Barack Obama a visité la capitale
canadienne Ottawa le jeudi 19 février. La visite d’une durée totale de six
heures a été la première visite officielle d’Obama depuis qu’il est devenu
président des Etats-Unis.
Obama a profité de son premier passage sur
la scène internationale pour déclarer que les Etats-Unis sont prêts à jouer le
rôle de dirigeant du monde. Mais il a insisté que cela sera fait en
collaboration étroite avec des alliés comme le Canada.
Il voulait ainsi différencier son
administration de l’administration précédente de George W. Bush. Dans sa
tentative de réaffirmer brutalement l’hégémonie américaine dans un contexte où
la puissance économique relative des Etats-Unis dans le monde s’est beaucoup
affaiblie, l’administration Bush a jeté aux orties le système des alliances
inter-impérialistes et la loi internationale, que Washington considérait à
l’époque antérieure comme le meilleur moyen de dominer mondialement.

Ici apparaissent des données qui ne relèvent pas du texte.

(* ===== verification/BpWrapper.v ===== *)
(** * The calls of the JNI in the application (wrapper/BpWrapper.cpp)

    [handleJNIRequest] reads a request of the native side from the reply to a
    transaction, and the function of its number takes the parameters from [replydata],
    calls the virtual machine and leaves the result in [callbackdata]. The macros of the
    file are definitions with the type they are used at; a pointer into [replydata] is
    the rest of the block. *)

From Stdlib Require Import String.
From S2P Require Import Prelude Bytes Jni.

Section handlers.
Context {E : Type} `{platform E}.

(** ** Parameters and results *)

Definition call (name : string) (args : list Z) (data : list (list Z)) : M (proxy E) answer := fun p =>
  let '(a, e) := jni (Req name args data) (vm p) in
  Done a (mk_proxy (replydata p) (replytaint p) (replylength p) (p_size p) (p_taintsize p) (callbackdata p) e).
(** A number of [n] bytes at an offset of [replydata]; an element of it as an array of [int]. *)
Definition reply_value (n : nat) (off : Z) : M (proxy E) Z := do p <- get; deref (peek_value n (replydata p) off).
Definition idata (i : Z) : M (proxy E) Z := reply_value 4 (4 * i).
Definition reply_bytes (off n : Z) : M (proxy E) (list Z) := do p <- get; deref (peek (replydata p) off n).
Definition reply_string (off : Z) : M (proxy E) (list Z) := do p <- get; deref (c_string (replydata p) off).
(** A pointer to an offset. *)
Definition reply_from (off : Z) : M (proxy E) (list Z) := do p <- get; mret' (drop (Z.to_nat off) (replydata p)).
Definition poke_vm (address : Z) (bs : list Z) : M (proxy E) unit :=
  modify (fun p => mk_proxy (replydata p) (replytaint p) (replylength p) (p_size p) (p_taintsize p) (callbackdata p) (poke address bs (vm p))).

Definition set_callback (data : list Z) : M (proxy E) unit :=
  modify (fun p => mk_proxy (replydata p) (replytaint p) (replylength p) (p_size p) (p_taintsize p) data (vm p)).
Definition answer_with (size taintsize : Z) (data : list Z) : M (proxy E) unit :=
  modify (fun p => mk_proxy (replydata p) (replytaint p) (replylength p) size taintsize data (vm p)).
(** [size = sizeof(result); taintsize = 0; callbackdata = malloc(size);] and the copy. *)
Definition respond (t : jtype) (result : Z) : M (proxy E) unit :=
  let size := Z.of_nat (size_of t) in
  do data <- malloc size;
  do data <- put_bytes data 0 (le_bytes (size_of t) result);
  answer_with size 0 data.
Definition respond_nothing : M (proxy E) unit := answer_with 0 0 [].

(** The words of a block from one on, or-ed. *)
Definition or_words (buf : list Z) (from n : Z) : M (proxy E) Z :=
  do ws <- deref (mapM (fun j => peek_value 4 buf (4 * (from + j))) (seqZ 0 n));
  mret' (foldl Z.lor 0 ws).
Fixpoint put_words (data : list Z) (from : Z) (n : nat) (v : Z) : M (proxy E) (list Z) :=
  match n with
  | O => mret' data
  | S n => do data <- put_int data (4 * from) v; put_words data (from + 1) n v
  end.
(** A block of [n] bytes with a result and its taint as its first two words. *)
Definition result_words (n result taint : Z) : M (proxy E) (list Z) :=
  do data <- malloc n;
  do data <- put_int data 0 result;
  put_int data 4 taint.
(** [memcpy] from a pointer that the virtual machine returned. *)
Definition copy_from (a : answer) (n : Z) : M (proxy E) (list Z) := deref (if n <? 0 then None else peek (an_data a) 0 n).
(** ** Memory *)

Lemma peek_in buf off n :
  0 <= off -> 0 <= n -> off + n <= Z.of_nat (length buf) -> peek buf off n = Some (take (Z.to_nat n) (drop (Z.to_nat off) buf)).
Proof.
  intros Ho Hn Hl. unfold peek. apply mapM_Some. apply Forall2_same_length_lookup_2.
  - rewrite length_seqZ, length_take, length_drop. lia.
  - intros k i b Hi Hb. apply lookup_seqZ in Hi as [-> Hk]. rewrite lookup_take_lt, lookup_drop in Hb by lia.
    unfold peek_byte. rewrite (proj2 (Z.ltb_ge _ _)) by lia.
    replace (Z.to_nat (off + Z.of_nat k)) with (Z.to_nat off + k)%nat by lia. by rewrite Hb.
Qed.
Lemma peek_all buf : peek buf 0 (Z.of_nat (length buf)) = Some buf.
Proof. rewrite peek_in by lia. change (Z.to_nat 0) with 0%nat. by rewrite Nat2Z.id, drop_0, take_ge. Qed.
Lemma peek_mid pre bs rest off n :
  off = Z.of_nat (length pre) -> n = Z.of_nat (length bs) -> peek (pre ++ bs ++ rest) off n = Some bs.
Proof.
  intros -> ->. rewrite peek_in by (rewrite ?length_app; lia). rewrite !Nat2Z.id, drop_app_length. by rewrite take_app_length.
Qed.
Lemma peek_value_mid pre n v rest off :
  off = Z.of_nat (length pre) -> 0 <= v < 256 ^ Z.of_nat n -> peek_value n (pre ++ le_bytes n v ++ rest) off = Some v.
Proof.
  intros -> Hv. unfold peek_value. rewrite peek_mid by (rewrite ?length_le_bytes; done). cbn.
  by rewrite le_value_bytes, Z.mod_small.
Qed.
Lemma peek_result t v : peek_value (size_of t) (le_bytes (size_of t) v) 0 = Some (bits t v).
Proof.
  unfold peek_value. pose proof (peek_all (le_bytes (size_of t) v)) as P. rewrite length_le_bytes in P. rewrite P. cbn.
  by rewrite le_value_bytes.
Qed.

Lemma c_string_mid pre s rest off :
  off = Z.of_nat (length pre) -> 0 ∉ s -> c_string (pre ++ s ++ 0 :: rest) off = Some s.
Proof.
  intros -> Hs. unfold c_string. rewrite (proj2 (Z.ltb_ge _ _)), Nat2Z.id, drop_app_length by lia.
  induction s as [|b s IH]; [done|]. apply not_elem_of_cons in Hs as [Hb Hs]. cbn.
  destruct (Z.eqb_spec b 0); [done|]. by rewrite IH.
Qed.

(** A block that is written from its beginning on. *)
Definition filled (n : Z) (pre : list Z) : list Z := pre ++ drop (length pre) (fresh <$> seqZ 0 n).

Lemma malloc_filled {S} n (s : S) : 0 <= n -> malloc n s = Done (filled n []) s.
Proof. intros Hn. unfold malloc. by rewrite (proj2 (Z.ltb_ge _ _)) by lia. Qed.
Lemma length_filled n pre : Z.of_nat (length pre) <= n -> Z.of_nat (length (filled n pre)) = n.
Proof. intros Hn. unfold filled. rewrite length_app, length_drop, length_fmap, length_seqZ. lia. Qed.
Lemma put_filled {S} n pre off bs (s : S) :
  off = Z.of_nat (length pre) -> Z.of_nat (length pre + length bs) <= n ->
  put_bytes (filled n pre) off bs s = Done (filled n (pre ++ bs)) s.
Proof.
  intros -> Hn. unfold put_bytes. rewrite write_bytes_some by (rewrite ?length_filled; lia). cbn. f_equal.
  unfold filled. rewrite Nat2Z.id, take_app_length, length_app. rewrite <-app_assoc. f_equal. f_equal.
  rewrite drop_app, drop_drop. rewrite (drop_ge pre) by lia. cbn. f_equal. lia.
Qed.
Lemma put_int_filled {S} n pre off v (s : S) :
  off = Z.of_nat (length pre) -> Z.of_nat (length pre + 4) <= n ->
  put_int (filled n pre) off v s = Done (filled n (pre ++ le_bytes 4 v)) s.
Proof. intros. by apply put_filled; rewrite ?length_le_bytes. Qed.
Lemma filled_full n pre : Z.of_nat (length pre) = n -> filled n pre = pre.
Proof. intros <-. unfold filled. rewrite drop_ge; [apply app_nil_r|]. rewrite length_fmap, length_seqZ. lia. Qed.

« Les Etats-Unis, a proclamé Obama,
sont encore prêts à diriger, mais une direction forte dépend d’alliances fortes
et des alliances fortes dépendent à leur tour d’un renouvellement
constant. »
Les visées d’Obama à la domination mondiale
par les Etats-Unis ont trouvé leur contrepartie chez le premier ministre
canadien Stephen Harper. « Une des plus importantes missions du président
Obama », a dit Harper lors d’une conférence de presse commune des deux
hommes, « est de continuer à diriger [internationalement], mais d’une
façon qui est plus collaboratrice et je suis convaincu qu’en travaillant avec
notre pays, il n’aura pas une plus importante occasion de démontrer exactement
comment le modèle peut fonctionner au cours des quatre prochaines
années. »
Les déclarations sur les intentions des
Etats-Unis à diriger ont été contredites par les questions soulevées lors de la
rencontre entre Harper et Obama : comment sauver le système financier
mondial et empêcher une dépression mondiale, le sauvetage de l’industrie
automobile nord-américaine et la crise que confronte l’occupation de
l’Afghanistan par les Etats-Unis et l’OTAN.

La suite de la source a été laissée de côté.